Government Lab Study Highlights Additional Benefits of New Transmission

Energy Transmission

According to a new study published by Lawrence Berkeley National Laboratory (LBNL), existing transmission planning approaches run the risk of understating the economic value of new transmission infrastructure. In part, this is because roughly half of the marginal value of transmission in providing congestion relief occurs during extreme grid conditions and high-value periods that account for only five percent of hours, but are challenging to model and so are often not fully considered in transmission planning.

This new study focuses on one additional potential benefit of transmission infrastructure – congestion relief.

The study reported four key findings:

1 – Wholesale power prices exhibit stark geographic differences that, in many cases, are stable over time. These differences demonstrate the potential value of transmission in enabling economic trade within regions, alleviating transmission congestion.

2 – Many regional and interregional transmission links have significant potential economic value, such as reducing congestion and expanding opportunities for trade. In general, according to the study, interregional links are found to have greater value than within-region links. However, many high-value regional links also exist.

3 – The value of transmission is correlated with overall energy prices and varies by region and year. For example, according to the report, congestion has generally been getting worse in SPP and ERCOT over the last decade. For other ISOs, however, the value of transmission in relieving congestion and facilitating trade has been variable over time, oftentimes spiking when wholesale prices are high or in the event of extreme conditions, such as the 2014 polar vortex event that impacted northern United States.
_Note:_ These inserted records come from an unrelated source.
Lemma own_finalize max c tr s c' :
  reachable max c → finishes_own max finalize_session_after_handshake c tr (inl s) c' → learned_from s tr c'.
Proof.
  intros Hc Hf. unfold finalize_session_after_handshake in Hf.
  destruct (finalize_learned _ _ _ _ _ Hc (own_finishes _ _ _ _ _ _ Hf)) as [Hg|(rid & ok & fs & Htr & _)];
    [by left|].
  apply own_step in Hf as (c1 & Hl1 & [(ev & p1 & c2 & tr2 & [= <- <- <-] & Hf & Heq)|(p1 & [=] & _)]); [|done].
  cbn [app] in Heq. subst tr2.
  assert (Hc1 : reachable max c1) by by eapply later_reachable.
  apply own_step in Hf as (c2 & Hl2 & Hf); [|done].
  assert (Hc2 : reachable max c2) by by eapply later_reachable.
  assert (∃ g, finishes_own max (let '(caps, got) := match g with
      | Some frame => match parse_response frame with
        | Parsed _ response => try_update_from caps_default response
        | _ => (caps_default, false) end
      | None => (caps_default, false) end in
    if got : bool then Ret (inl (session.new_tls caps)) else ask_capabilities caps) c2 tr (inl s) c') as [g Hg].
  { destruct Hf as [(ev & p1 & c3 & tr2 & Hs & Hf & ->)|(p1 & [= <-] & Hf)]; [|by exists None].
    cbn [prog_step] in Hs. destruct (_ <=? _)%nat; [done|].
    destruct (_ <=? EVENT_CHANNEL_CAP)%nat; simplify_eq; [by eexists (sh_events (cl_shared c3) !! _)|by exists None]. }
  clear Hf. assert (Hask : finishes_own max (ask_capabilities caps_default) c2 tr (inl s) c' → learned_from s tr c')
    by by apply own_ask.
  destruct g as [frame|]; [|by apply Hask].
  destruct (parse_response frame) as [rest response|e| |]; [|by apply Hask..].
  destruct (try_update_from caps_default response) as [caps []] eqn:Hu.
  - apply own_finishes, finishes_ret in Hg as [-> _]. done.
  - apply try_update_same in Hu as ->. by apply Hask.
Qed.

(** After the login: from its tagged response, or asked for. *)
Definition refreshed_from (caps caps' : Capabilities) (frame : bytes) (tr : list event) (c' : client) : Prop :=
  caps_from (∃ rest response, parse_response frame = Parsed rest response
      ∧ try_update_from caps response = (caps', true))
    caps caps' (λ caps _, caps) tr c'.

Lemma own_refresh max (self : Session Unauthenticated Tls) s' c tr c' frame :
  reachable max c → finishes_own max (session.refresh_capabilities self) c tr (inl tt, s') c' →
  refreshed_from (capabilities self) (capabilities s') frame tr c'.
Proof.
  intros Hc (tr1 & [r frames] & c1 & tr2 & Hp & Hf%own_finishes & ->)%own_bind.
  pose proof (finishes_later _ _ _ _ _ _ Hf) as Hl. apply finishes_ret in Hf as [-> [= Hr ->]].
  destruct r as [ok|e]; [|done]. eapply own_more in Hp; [|exact Hl]. rewrite app_nil_r.
  destruct (own_execute_streaming _ _ _ _ _ _ _ _ Hc Hp) as (rid & -> & Ha & -> & Hd). right. by exists rid, ok.
Qed.

Lemma own_authenticated max frame self s' c tr c' :
  reachable max c → finishes_own max (session.authenticated frame self) c tr (inl s') c' →
  refreshed_from (capabilities self) (capabilities s') frame tr c'.
Proof.
  intros Hc (tr1 & [r self1] & c1 & tr2 & Hp & Hf%own_finishes & ->)%own_bind.
  pose proof (finishes_later _ _ _ _ _ _ Hf) as Hl. apply finishes_ret in Hf as [-> Hr].
  destruct r as [[]|e]; [|done]. injection Hr as ->. rewrite app_nil_r. eapply own_more in Hp; [|exact Hl].
  unfold session.refresh_capabilities_from_frame in Hp. cbn [capabilities session.transition_state].
  destruct (parse_response frame) as [rest response|e| |] eqn:Hpr; [|by eapply own_refresh..].
  destruct (try_update_from (capabilities self) response) as [caps []] eqn:Hu.
  - apply own_finishes, finishes_ret in Hp as [-> [= ->]]. left. split; [done|]. by exists rest, response.
  - apply try_update_same in Hu as ->. by eapply (own_refresh _ (mkSession (capabilities self))) in Hp.
Qed.

(** The login: its command is answered, and the rest follows. *)
Lemma own_login max user pass self c tr s' c' :
  reachable max c → finishes_own max (session.login user pass self) c tr (inl s') c' →
  ∃ user_q pass_q rid ok tr', imap_quoted user = inl user_q ∧ as_imap_quoted pass = inl pass_q
    ∧ tr = Ev_Command rid (login_command user_q pass_q) None :: tr' ∧ answered c' rid ok
    ∧ refreshed_from (capabilities self) (capabilities s') ok tr' c'.
Proof.
  intros Hc Hf. unfold session.login, try_res in Hf.
  destruct (imap_quoted user) as [uq|e]; [|by apply own_finishes, finishes_ret in Hf as [_ ?]].
  destruct (as_imap_quoted pass) as [pq|e]; [|by apply own_finishes, finishes_ret in Hf as [_ ?]].
  apply own_try in Hf as (ok & c1 & tr1 & tr2 & Hp%own_finishes & Hf & ->).
  assert (Hc1 : reachable max c1) by by eapply finishes_reachable.
  apply finishes_execute_command in Hp as [(e & _ & ? & _)|(rid & -> & _ & Ha)]; [done| |done].
  exists uq, pq, rid, ok, tr2. split_and!; try done; [|by eapply own_authenticated].
  eapply later_answered; [by eapply finishes_later, own_finishes|done|by apply Ha].
Qed.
4 – Extreme conditions and high-value periods play an outsized role in the value of transmission, with 50 percent of transmission’s congestion value coming from only five percent of hours. The study found that extreme conditions and high-value periods dominate transmission congestion value. On average across all links, 50 percent of transmission congestion value derives from just five percent of hours. For some links, though, the proportion is above 80 percent, and it is rarely below 40 percent. Only a portion of these hours come from designated extreme events identified by FERC and others, meaning that periods that drive transmission value go well beyond historical weather events to also include the many other “normal” drivers for pricing gradations, such as uncertain generation or other infrastructure outages, fuel price volatility, forecast errors, and electric demand volatility.

In sum, according to the study, transmission planners run the risk of understating the benefits of regional and interregional transmission if extreme conditions and high-value periods are not adequately considered. As documented in the broader literature, most new transmission in recent years has focused on reliability enhancements and generator interconnection, rather than large-scale new regional or interregional transmission to deliver economic benefits.

In addition, models that evaluate the economic benefits of transmission often employ simplifications, including normal weather, little or no volatility in natural gas prices, perfect foresight, and limited generator or other infrastructure outages. These simplifications result in underestimates of the amount of congestion seen in real-world market conditions. T

he study suggests that such tools may understate by half the marginal value of transmission in providing congestion relief, by underestimating the role of transmission as insurance against the cost of extreme grid conditions and high-value periods that are natural and oftentimes regularly-occurring features of actual market operations.

These periods are natural features of actual market operations. As such, the study highlights the need for planners to more comprehensively assess the value of transmission under both normal and extreme conditions.